Sometimes I feel like my inner self is a two-year-old. That inner child thing people are always talking about? Yep, I've got one, too. He's angry, hurt, lonely, self-centered, and always seems to be on the verge of either crying or throwing a tantrum--or both. He's in some serious need of love and attention today, so I'm doing my best to put him up on my shoulders, swing him around, and see if I can't bring a smile to his face.
It's no coincidence that my inner child and inner addict are so similar. I write sometimes about the addict side of myself as a character named Uncle Steve. Maybe I should give the inner child a name, too. How about lil' Joshua? Ah, now I'm naming the members of the committee in my head. Still insane over here :) but none of this means that I don't take these parts of myself seriously.
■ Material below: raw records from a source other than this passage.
(* ===== verification/TcpOpt.v ===== *)
(** * TCP options

    [tcp_parseopt] of src/src/vma/lwip/tcp_in.c reads the options of a received
    header; [tcp_output_segment], [tcp_send_empty_ack] and the functions they
    call in src/src/vma/lwip/tcp_out.c write them.  The options of a received
    packet are the bytes [opts] behind the fixed header; [max_c] of them belong
    to the header.  [UB] is an access outside of an object: a read behind the
    bytes of the packet, or a fifth SACK block.  The loop of the parser has
    [fuel] iterations, [Timeout] when they do not suffice.  LWIP_TCP_TIMESTAMPS
    and LWIP_TCP_SACK are 1, as in lwip/opt.h. *)

From S2P Require Import Prelude TcpBase.

Local Open Scope Z_scope.

Module Opt.

Inductive res (A : Type) := Ok (a : A) | UB | Timeout.
Arguments Ok {A}.
Arguments UB {A}.
Arguments Timeout {A}.

Definition TF_TIMESTAMP : Z := 0x0008.
Definition TF_WND_SCALE : Z := 0x0100.

Definition tcp_sack_block : Type := Z * Z.

Record tcp_pcb := Pcb {
  advtsd_mss : Z;
  mss : Z;
  max_snd_buff : Z;
  max_tcp_snd_queuelen : Z;
  max_unsent_len : Z;
  tcp_oversize_val : Z;
  snd_scale : Z;
  rcv_scale : Z;
  flags : Z;
  enable_ts_opt : bool;
  ts_recent : Z;
  ts_lastacksent : Z;
  sack_permitted : bool;
  rcv_nxt : Z;
  rcv_sack_block : list tcp_sack_block  (* the first rcv_sack_block_cnt *)
}.

Record tcp_in_data := In {
  in_flags : Z;
  seqno : Z;
  tcplen : Z;
  sack_block : list tcp_sack_block     (* the first sack_block_cnt of 4 *)
}.

(** The configuration: [enable_wnd_scale] and [rcv_wnd_scale]. *)
Record config := Config { enable_wnd_scale : bool; rcv_wnd_scale : Z }.

Definition state : Type := tcp_pcb * tcp_in_data.

Definition UPDATE_PCB_BY_MSS (snd_mss : Z) (p : tcp_pcb) : tcp_pcb :=
  Pcb (advtsd_mss p) snd_mss (max_snd_buff p)
    (u32 (16 * max_snd_buff p) / snd_mss) (u16 (u32 (16 * max_snd_buff p) / snd_mss)) snd_mss
    (snd_scale p) (rcv_scale p) (flags p) (enable_ts_opt p) (ts_recent p) (ts_lastacksent p)
    (sack_permitted p) (rcv_nxt p) (rcv_sack_block p).

Definition set_scale (snd rcv fl : Z) (p : tcp_pcb) : tcp_pcb :=
  Pcb (advtsd_mss p) (mss p) (max_snd_buff p) (max_tcp_snd_queuelen p) (max_unsent_len p)
    (tcp_oversize_val p) snd rcv fl (enable_ts_opt p) (ts_recent p) (ts_lastacksent p)
    (sack_permitted p) (rcv_nxt p) (rcv_sack_block p).

Definition set_ts (recent fl : Z) (p : tcp_pcb) : tcp_pcb :=
  Pcb (advtsd_mss p) (mss p) (max_snd_buff p) (max_tcp_snd_queuelen p) (max_unsent_len p)
    (tcp_oversize_val p) (snd_scale p) (rcv_scale p) fl (enable_ts_opt p) recent (ts_lastacksent p)
    (sack_permitted p) (rcv_nxt p) (rcv_sack_block p).

Definition set_sack_permitted (p : tcp_pcb) : tcp_pcb :=
  Pcb (advtsd_mss p) (mss p) (max_snd_buff p) (max_tcp_snd_queuelen p) (max_unsent_len p)
    (tcp_oversize_val p) (snd_scale p) (rcv_scale p) (flags p) (enable_ts_opt p) (ts_recent p)
    (ts_lastacksent p) true (rcv_nxt p) (rcv_sack_block p).

Definition set_blocks (l : list tcp_sack_block) (i : tcp_in_data) : tcp_in_data :=
  In (in_flags i) (seqno i) (tcplen i) l.

(** ** What an option does to the connection *)

Definition syn (i : tcp_in_data) : bool := ctrue (Z.land (in_flags i) TCP_SYN).

Definition on_mss (m : Z) (s : state) : state :=
  let '(p, i) := s in
  if syn i then
    (UPDATE_PCB_BY_MSS (if decide (m > advtsd_mss p \/ m = 0) then advtsd_mss p else m) p, i)
  else s.

Definition on_scale (g : config) (x : Z) (s : state) : state :=
  let '(p, i) := s in
  if enable_wnd_scale g && syn i && negb (ctrue (Z.land (flags p) TF_WND_SCALE)) then
    (set_scale (if decide (x > 14) then 14 else x) (u8 (rcv_wnd_scale g))
       (Z.lor (flags p) TF_WND_SCALE) p, i)
  else s.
Giving these voices recognition, calling them by name, is a mental trick I've found useful. It's my way of accepting these parts of myself, while at the same time knowing that they are not me. An addict may be what I am, but it is not who I am. Each of us has an inner child that, again, is not who are on a day-to-day basis.
Uncle Steve is the addict side of me at its worst. Lil’ Joshua is the frightened child who never got the nurturing all children need. And just as Uncle Steve can grab the wheel of my life and start running things, so can this little guy. When he does that, the resulting chaos and wreckage in my life are just as disastrous. Relationships get ruined. People I love get hurt. My self becomes the outer child and I react to my life, the people and events of it, as a hurt, angry child would.
Many of us stopped growing emotionally when we began using and/or drinking. Instead of developing and maturing, instead of feeding our spiritual selves, we retreated and our growth stagnated. We masked who we really were and our altered selves became the way we dealt with life. Many of us experienced abuse as children. This trauma can also be a pivot point that prevents us from growing. We learned to escape and our use became a way to escape from the pain we felt inside. Being loaded was our only way to cope. We didn't know how to deal with or process our emotions, we didn't know anything about acceptance, had no experience practicing it.
Dealing with abuse is a lifelong process. Recovery from addiction and alcoholism is, too. But if we do the work, we can be successful. If we surround ourselves with trustworthy people, put ourselves in places where we are nurtured instead of belittled, we can move forward. We don't have to let our inner child and our addict selves run our lives. We can choose to do the work and improve. We can stem the pain and learn to heal. It takes time, but it can be done.
Longtime followers of this blog know that I don't have any childhood experiences of abuse that I can recall, but that I do have indicators that trouble me. To this day, I still have insomnia. It's really frustrating to be tired, falling asleep, then go to bed only to wake up again. I wonder from time to time why this is. It may be the sign of some repressed memory. It may just mean that I need a new mattress. I don't remember much from my childhood at home. Again, it may be that I've deliberately forgotten something, or it might just mean that my childhood was extremely uneventful and boring.
What I do remember from my childhood is crying all the time. It was my response to nearly any hardship. I remember not having any friends. I remember being picked on by the bullies. I remember feeling helpless and hoping desperately for rescue. And I remember, too, acting happy and spending a lot of time in my imagination. I remember an uninvolved father and an enmeshed mother. The best analysis these days is that I simply never developed a sense of self. Accomplishments which might have built up self-esteem were few and far between, and far outweighed by the torment and hurts I did experience. What I went through isn't nearly as bad as what many others had to endure, but it shaped who I became. I don’t like talking about it, because it feels like whining, but maybe there are others out there who will read this and relate. Maybe the sharing of my experience will be helpful to others.
My inner child is never going to get the love and support he needed. Asserting himself, now that I am an adult, will only undermine what he hopes to achieve. So, at the times when he's feeling lonely and afraid, I put my arms around him and tell him its okay. He cries and says no one understands. I tell him I do.
It's important for us to be in touch with ourselves. It's important to be conscious of our emotional needs. It doesn't mean we're weak, it means we're human. When we take care of ourselves, we become able to be of service to others. It is when we are able to give ourselves true unconditional love that we become able to pass it on to others.